# [PROBLEM DETAILS]
Every line in the records below between the one holding "(items : list json)" and the one holding "Definition hex4 (a", inclusive, is to be set down exactly; all other lines are to be left out.

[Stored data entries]
####
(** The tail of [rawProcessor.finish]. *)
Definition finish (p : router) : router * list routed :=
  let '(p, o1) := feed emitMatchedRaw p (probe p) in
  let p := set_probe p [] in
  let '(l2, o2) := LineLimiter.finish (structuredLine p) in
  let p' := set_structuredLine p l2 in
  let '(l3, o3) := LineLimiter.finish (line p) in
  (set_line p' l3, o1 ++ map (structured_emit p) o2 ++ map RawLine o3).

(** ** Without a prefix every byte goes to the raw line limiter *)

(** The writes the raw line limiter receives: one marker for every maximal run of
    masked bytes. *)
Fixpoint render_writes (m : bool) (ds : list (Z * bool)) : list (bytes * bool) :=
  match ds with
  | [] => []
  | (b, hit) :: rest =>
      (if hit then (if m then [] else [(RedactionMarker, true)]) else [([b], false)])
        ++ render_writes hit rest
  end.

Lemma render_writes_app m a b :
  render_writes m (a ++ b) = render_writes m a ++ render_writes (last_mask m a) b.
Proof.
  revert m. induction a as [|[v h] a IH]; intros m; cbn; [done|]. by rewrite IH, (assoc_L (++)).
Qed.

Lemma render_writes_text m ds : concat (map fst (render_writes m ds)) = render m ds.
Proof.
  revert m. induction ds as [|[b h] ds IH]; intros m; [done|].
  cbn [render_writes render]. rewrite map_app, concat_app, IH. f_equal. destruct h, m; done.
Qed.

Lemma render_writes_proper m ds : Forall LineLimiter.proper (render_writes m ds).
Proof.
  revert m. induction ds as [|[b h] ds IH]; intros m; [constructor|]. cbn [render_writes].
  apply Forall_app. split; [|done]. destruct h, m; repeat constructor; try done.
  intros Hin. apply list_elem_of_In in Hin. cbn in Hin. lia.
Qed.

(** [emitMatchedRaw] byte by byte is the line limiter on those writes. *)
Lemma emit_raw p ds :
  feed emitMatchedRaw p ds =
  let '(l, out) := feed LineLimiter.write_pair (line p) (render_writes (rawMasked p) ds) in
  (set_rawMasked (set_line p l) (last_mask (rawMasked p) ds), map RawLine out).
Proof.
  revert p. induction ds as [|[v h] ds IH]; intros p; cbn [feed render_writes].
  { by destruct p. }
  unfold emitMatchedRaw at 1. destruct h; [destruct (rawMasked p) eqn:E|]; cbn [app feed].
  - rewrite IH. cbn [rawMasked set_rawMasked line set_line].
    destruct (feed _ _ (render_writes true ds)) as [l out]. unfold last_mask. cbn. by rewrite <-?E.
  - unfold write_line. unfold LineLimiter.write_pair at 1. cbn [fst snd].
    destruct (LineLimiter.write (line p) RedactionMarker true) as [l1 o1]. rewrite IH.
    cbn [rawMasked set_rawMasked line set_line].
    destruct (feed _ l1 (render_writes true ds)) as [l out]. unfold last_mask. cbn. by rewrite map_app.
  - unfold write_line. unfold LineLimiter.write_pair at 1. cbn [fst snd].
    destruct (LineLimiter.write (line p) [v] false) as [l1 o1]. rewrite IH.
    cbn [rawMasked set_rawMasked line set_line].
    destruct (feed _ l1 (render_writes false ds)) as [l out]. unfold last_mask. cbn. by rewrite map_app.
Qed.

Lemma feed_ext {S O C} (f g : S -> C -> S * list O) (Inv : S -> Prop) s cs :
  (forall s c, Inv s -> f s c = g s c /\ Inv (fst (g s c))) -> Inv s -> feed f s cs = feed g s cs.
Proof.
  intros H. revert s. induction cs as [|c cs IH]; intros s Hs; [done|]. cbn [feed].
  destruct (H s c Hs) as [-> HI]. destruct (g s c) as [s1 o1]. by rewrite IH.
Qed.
####
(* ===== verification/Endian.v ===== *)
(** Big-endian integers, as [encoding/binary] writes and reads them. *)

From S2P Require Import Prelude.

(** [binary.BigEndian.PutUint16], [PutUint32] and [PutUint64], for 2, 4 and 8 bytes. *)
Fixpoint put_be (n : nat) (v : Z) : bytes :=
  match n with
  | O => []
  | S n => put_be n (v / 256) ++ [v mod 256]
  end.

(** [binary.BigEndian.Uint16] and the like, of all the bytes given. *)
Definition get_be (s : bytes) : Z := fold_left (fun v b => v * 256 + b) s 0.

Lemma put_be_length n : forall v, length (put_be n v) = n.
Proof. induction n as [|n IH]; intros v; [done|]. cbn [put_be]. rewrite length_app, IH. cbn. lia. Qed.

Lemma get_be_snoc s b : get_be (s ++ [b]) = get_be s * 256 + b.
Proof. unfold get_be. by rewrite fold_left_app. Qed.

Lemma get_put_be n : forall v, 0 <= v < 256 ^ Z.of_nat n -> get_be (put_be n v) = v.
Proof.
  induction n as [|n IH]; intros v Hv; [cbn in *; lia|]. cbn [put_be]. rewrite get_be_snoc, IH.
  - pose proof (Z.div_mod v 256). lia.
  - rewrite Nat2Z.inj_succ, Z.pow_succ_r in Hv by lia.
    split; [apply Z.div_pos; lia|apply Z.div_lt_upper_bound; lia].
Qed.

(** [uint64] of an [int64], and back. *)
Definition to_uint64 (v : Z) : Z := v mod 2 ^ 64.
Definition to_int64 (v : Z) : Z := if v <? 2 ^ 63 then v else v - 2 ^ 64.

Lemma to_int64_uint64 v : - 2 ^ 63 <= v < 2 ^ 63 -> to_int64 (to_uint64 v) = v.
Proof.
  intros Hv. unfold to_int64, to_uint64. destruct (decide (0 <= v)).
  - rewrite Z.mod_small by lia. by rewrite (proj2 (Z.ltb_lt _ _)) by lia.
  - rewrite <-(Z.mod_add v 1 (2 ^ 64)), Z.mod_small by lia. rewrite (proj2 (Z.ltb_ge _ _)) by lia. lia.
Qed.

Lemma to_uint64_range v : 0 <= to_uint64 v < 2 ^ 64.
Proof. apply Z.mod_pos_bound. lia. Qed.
####
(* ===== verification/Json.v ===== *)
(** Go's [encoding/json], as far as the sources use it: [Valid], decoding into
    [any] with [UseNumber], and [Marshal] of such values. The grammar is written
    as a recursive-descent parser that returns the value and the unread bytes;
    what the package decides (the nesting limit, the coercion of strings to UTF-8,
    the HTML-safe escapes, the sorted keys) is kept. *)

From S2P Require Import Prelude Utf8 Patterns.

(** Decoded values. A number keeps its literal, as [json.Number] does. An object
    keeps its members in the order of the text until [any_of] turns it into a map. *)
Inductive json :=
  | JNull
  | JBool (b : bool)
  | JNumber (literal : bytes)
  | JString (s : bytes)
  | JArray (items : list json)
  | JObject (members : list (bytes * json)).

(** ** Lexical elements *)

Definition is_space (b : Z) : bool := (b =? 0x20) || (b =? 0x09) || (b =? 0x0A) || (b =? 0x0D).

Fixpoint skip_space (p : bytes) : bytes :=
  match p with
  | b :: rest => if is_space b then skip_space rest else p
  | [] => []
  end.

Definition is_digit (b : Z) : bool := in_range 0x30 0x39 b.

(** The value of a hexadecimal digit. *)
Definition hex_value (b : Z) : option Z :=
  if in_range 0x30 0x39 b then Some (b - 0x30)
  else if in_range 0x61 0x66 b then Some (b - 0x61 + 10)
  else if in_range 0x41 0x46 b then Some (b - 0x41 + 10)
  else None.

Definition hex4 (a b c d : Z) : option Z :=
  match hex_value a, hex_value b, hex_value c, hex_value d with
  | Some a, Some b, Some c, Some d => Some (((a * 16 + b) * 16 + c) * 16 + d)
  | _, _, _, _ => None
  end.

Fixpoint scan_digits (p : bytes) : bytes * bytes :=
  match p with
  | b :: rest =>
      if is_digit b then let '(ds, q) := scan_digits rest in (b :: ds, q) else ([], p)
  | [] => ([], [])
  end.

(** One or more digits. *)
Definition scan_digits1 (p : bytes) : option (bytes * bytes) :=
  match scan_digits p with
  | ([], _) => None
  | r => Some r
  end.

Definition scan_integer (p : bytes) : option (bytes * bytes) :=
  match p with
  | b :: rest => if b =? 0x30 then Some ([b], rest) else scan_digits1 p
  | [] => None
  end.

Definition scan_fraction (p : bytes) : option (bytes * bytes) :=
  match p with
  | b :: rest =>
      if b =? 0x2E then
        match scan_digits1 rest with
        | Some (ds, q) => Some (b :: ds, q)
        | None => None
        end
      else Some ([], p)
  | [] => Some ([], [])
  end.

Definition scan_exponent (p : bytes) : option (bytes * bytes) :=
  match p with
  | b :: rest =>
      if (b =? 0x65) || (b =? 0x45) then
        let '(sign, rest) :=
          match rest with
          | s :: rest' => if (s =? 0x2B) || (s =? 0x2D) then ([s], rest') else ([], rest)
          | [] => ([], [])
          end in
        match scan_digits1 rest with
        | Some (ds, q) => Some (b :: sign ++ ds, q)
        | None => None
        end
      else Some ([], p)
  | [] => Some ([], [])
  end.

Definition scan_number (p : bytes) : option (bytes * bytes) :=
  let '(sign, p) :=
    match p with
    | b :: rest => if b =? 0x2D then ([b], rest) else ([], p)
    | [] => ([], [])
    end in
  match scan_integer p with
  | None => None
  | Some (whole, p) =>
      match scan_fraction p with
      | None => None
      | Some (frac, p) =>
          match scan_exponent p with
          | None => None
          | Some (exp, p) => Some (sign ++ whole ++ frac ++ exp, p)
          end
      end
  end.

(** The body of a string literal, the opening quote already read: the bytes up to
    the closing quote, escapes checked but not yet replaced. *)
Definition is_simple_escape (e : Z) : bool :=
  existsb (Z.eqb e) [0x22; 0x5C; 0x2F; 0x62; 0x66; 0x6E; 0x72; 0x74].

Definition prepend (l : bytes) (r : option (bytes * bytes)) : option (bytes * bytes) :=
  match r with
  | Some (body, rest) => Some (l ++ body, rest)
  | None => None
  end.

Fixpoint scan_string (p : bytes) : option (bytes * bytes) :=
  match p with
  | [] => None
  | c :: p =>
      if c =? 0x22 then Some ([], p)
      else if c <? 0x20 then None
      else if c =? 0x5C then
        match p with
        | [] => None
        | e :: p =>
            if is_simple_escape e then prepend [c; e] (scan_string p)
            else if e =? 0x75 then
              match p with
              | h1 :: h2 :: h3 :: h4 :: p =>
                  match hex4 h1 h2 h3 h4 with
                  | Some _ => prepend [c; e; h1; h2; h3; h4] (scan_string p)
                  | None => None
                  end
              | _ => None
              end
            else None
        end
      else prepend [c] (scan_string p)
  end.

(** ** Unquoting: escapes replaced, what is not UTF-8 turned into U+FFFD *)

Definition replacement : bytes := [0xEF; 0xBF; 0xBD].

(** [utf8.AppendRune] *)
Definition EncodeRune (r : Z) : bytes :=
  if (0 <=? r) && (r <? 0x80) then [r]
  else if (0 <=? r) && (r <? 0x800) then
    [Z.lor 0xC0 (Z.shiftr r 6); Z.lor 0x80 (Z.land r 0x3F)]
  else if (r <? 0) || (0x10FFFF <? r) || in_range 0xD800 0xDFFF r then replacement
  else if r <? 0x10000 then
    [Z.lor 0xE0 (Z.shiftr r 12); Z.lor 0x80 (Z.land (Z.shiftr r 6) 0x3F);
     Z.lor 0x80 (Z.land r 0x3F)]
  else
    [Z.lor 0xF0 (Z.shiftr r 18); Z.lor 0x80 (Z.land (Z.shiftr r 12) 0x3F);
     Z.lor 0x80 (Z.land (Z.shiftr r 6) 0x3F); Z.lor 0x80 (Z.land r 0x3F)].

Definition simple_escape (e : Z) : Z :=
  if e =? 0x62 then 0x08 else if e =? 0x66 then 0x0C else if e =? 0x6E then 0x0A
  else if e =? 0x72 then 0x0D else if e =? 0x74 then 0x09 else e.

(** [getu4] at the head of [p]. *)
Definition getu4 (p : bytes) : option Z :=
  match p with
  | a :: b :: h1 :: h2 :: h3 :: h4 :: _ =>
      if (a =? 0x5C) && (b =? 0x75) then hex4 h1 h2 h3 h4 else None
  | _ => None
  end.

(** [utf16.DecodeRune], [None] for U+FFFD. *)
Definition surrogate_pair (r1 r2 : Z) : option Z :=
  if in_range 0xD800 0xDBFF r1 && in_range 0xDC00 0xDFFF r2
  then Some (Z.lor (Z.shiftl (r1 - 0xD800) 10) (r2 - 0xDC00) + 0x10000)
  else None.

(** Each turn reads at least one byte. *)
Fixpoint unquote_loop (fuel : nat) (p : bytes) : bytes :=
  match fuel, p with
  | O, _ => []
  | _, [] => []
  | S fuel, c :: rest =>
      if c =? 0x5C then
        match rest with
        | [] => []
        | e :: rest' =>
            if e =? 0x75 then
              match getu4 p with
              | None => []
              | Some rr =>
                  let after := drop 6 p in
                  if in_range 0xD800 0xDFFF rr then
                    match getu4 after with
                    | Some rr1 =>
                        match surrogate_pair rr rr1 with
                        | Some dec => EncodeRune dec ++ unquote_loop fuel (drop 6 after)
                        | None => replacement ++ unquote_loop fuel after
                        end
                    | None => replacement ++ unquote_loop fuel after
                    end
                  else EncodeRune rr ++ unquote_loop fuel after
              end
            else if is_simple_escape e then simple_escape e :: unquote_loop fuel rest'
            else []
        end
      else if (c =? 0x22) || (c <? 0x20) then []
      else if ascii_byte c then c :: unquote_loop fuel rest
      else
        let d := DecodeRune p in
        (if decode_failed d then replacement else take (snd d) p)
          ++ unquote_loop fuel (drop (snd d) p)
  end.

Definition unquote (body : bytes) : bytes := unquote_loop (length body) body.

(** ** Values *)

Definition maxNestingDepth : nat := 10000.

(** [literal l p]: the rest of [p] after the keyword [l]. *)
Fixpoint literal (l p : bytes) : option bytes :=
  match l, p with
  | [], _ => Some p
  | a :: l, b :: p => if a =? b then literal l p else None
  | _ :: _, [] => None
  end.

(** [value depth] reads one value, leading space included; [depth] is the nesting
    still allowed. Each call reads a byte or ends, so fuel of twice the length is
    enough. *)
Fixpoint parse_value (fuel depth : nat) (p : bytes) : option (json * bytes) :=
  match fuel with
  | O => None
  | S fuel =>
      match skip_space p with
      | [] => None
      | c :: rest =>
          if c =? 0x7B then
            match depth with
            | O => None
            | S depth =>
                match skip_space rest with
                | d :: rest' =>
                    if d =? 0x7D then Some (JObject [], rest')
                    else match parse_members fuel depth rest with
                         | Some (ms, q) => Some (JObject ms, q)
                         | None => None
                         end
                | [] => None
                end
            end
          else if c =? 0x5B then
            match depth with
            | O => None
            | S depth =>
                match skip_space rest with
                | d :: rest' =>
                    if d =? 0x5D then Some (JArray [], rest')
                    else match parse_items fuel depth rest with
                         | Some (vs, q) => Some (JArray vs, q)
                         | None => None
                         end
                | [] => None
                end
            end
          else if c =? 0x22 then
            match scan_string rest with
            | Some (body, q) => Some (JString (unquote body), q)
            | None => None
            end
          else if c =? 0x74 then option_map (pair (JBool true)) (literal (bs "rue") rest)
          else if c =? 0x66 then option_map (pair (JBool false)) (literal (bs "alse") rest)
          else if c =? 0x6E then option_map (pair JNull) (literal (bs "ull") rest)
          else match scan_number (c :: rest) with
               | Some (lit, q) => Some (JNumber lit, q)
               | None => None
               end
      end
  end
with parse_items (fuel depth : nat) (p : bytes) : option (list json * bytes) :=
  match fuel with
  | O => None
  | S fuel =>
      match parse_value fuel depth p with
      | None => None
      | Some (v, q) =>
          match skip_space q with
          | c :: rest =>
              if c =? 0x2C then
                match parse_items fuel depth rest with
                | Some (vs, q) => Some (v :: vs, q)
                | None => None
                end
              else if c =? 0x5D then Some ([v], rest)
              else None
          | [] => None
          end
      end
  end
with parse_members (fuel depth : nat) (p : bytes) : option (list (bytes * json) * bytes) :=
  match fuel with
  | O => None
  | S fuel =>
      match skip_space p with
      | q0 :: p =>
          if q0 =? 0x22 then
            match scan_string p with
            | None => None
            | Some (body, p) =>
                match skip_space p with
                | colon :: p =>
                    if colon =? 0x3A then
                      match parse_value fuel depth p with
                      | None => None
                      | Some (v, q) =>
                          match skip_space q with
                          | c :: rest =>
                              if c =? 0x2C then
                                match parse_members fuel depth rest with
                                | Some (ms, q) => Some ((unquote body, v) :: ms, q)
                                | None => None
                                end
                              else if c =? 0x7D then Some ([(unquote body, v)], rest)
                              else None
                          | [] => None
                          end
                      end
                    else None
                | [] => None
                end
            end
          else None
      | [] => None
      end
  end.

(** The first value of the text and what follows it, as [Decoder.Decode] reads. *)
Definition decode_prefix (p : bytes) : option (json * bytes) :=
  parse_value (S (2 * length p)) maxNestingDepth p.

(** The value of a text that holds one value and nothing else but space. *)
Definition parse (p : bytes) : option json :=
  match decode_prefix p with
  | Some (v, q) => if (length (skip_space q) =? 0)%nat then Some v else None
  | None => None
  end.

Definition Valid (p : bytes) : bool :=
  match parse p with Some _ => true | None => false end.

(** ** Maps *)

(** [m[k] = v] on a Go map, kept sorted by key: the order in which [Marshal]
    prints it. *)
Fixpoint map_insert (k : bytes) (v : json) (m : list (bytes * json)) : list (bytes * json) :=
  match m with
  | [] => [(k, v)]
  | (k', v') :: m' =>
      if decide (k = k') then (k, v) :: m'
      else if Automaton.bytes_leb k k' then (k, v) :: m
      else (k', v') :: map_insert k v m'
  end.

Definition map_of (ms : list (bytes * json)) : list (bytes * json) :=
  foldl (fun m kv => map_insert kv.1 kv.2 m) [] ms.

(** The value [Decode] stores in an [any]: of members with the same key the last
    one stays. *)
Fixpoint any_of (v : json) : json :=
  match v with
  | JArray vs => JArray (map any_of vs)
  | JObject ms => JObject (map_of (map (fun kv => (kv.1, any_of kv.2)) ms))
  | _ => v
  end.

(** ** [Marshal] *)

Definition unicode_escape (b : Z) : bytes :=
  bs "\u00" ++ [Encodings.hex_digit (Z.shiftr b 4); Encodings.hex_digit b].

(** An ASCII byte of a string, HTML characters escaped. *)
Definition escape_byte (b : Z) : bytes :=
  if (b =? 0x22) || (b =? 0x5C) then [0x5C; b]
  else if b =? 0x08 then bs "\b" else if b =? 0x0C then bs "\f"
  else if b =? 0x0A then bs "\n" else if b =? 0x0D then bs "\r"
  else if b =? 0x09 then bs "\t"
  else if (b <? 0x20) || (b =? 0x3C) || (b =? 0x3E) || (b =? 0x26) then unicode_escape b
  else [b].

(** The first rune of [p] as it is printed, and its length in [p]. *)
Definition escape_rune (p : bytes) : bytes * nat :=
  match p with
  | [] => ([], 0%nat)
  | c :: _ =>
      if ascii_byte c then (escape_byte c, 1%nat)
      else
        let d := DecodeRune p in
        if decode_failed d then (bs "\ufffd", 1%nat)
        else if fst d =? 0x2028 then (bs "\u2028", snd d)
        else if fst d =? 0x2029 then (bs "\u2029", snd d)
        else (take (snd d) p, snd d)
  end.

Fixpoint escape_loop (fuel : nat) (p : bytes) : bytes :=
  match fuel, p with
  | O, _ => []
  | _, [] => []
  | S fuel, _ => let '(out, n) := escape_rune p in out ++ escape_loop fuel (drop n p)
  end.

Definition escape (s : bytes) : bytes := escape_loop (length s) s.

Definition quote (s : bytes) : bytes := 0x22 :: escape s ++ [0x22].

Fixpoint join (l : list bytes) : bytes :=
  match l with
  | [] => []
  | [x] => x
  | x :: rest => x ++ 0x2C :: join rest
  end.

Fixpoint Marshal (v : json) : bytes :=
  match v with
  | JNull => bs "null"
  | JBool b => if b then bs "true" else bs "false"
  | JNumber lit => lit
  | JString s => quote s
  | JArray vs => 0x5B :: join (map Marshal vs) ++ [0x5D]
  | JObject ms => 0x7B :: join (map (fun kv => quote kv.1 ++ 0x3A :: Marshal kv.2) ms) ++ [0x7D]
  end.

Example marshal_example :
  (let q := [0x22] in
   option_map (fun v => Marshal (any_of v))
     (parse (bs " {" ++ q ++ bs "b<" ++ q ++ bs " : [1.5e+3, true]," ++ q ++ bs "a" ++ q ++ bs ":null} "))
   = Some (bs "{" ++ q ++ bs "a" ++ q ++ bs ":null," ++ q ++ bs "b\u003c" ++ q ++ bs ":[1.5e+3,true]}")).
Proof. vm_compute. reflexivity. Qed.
####
# [RESPONSE BELOW]
  | JArray (items : list json)
  | JObject (members : list (bytes * json)).

(** ** Lexical elements *)

Definition is_space (b : Z) : bool := (b =? 0x20) || (b =? 0x09) || (b =? 0x0A) || (b =? 0x0D).

Fixpoint skip_space (p : bytes) : bytes :=
  match p with
  | b :: rest => if is_space b then skip_space rest else p
  | [] => []
  end.

Definition is_digit (b : Z) : bool := in_range 0x30 0x39 b.

(** The value of a hexadecimal digit. *)
Definition hex_value (b : Z) : option Z :=
  if in_range 0x30 0x39 b then Some (b - 0x30)
  else if in_range 0x61 0x66 b then Some (b - 0x61 + 10)
  else if in_range 0x41 0x46 b then Some (b - 0x41 + 10)
  else None.

Definition hex4 (a b c d : Z) : option Z :=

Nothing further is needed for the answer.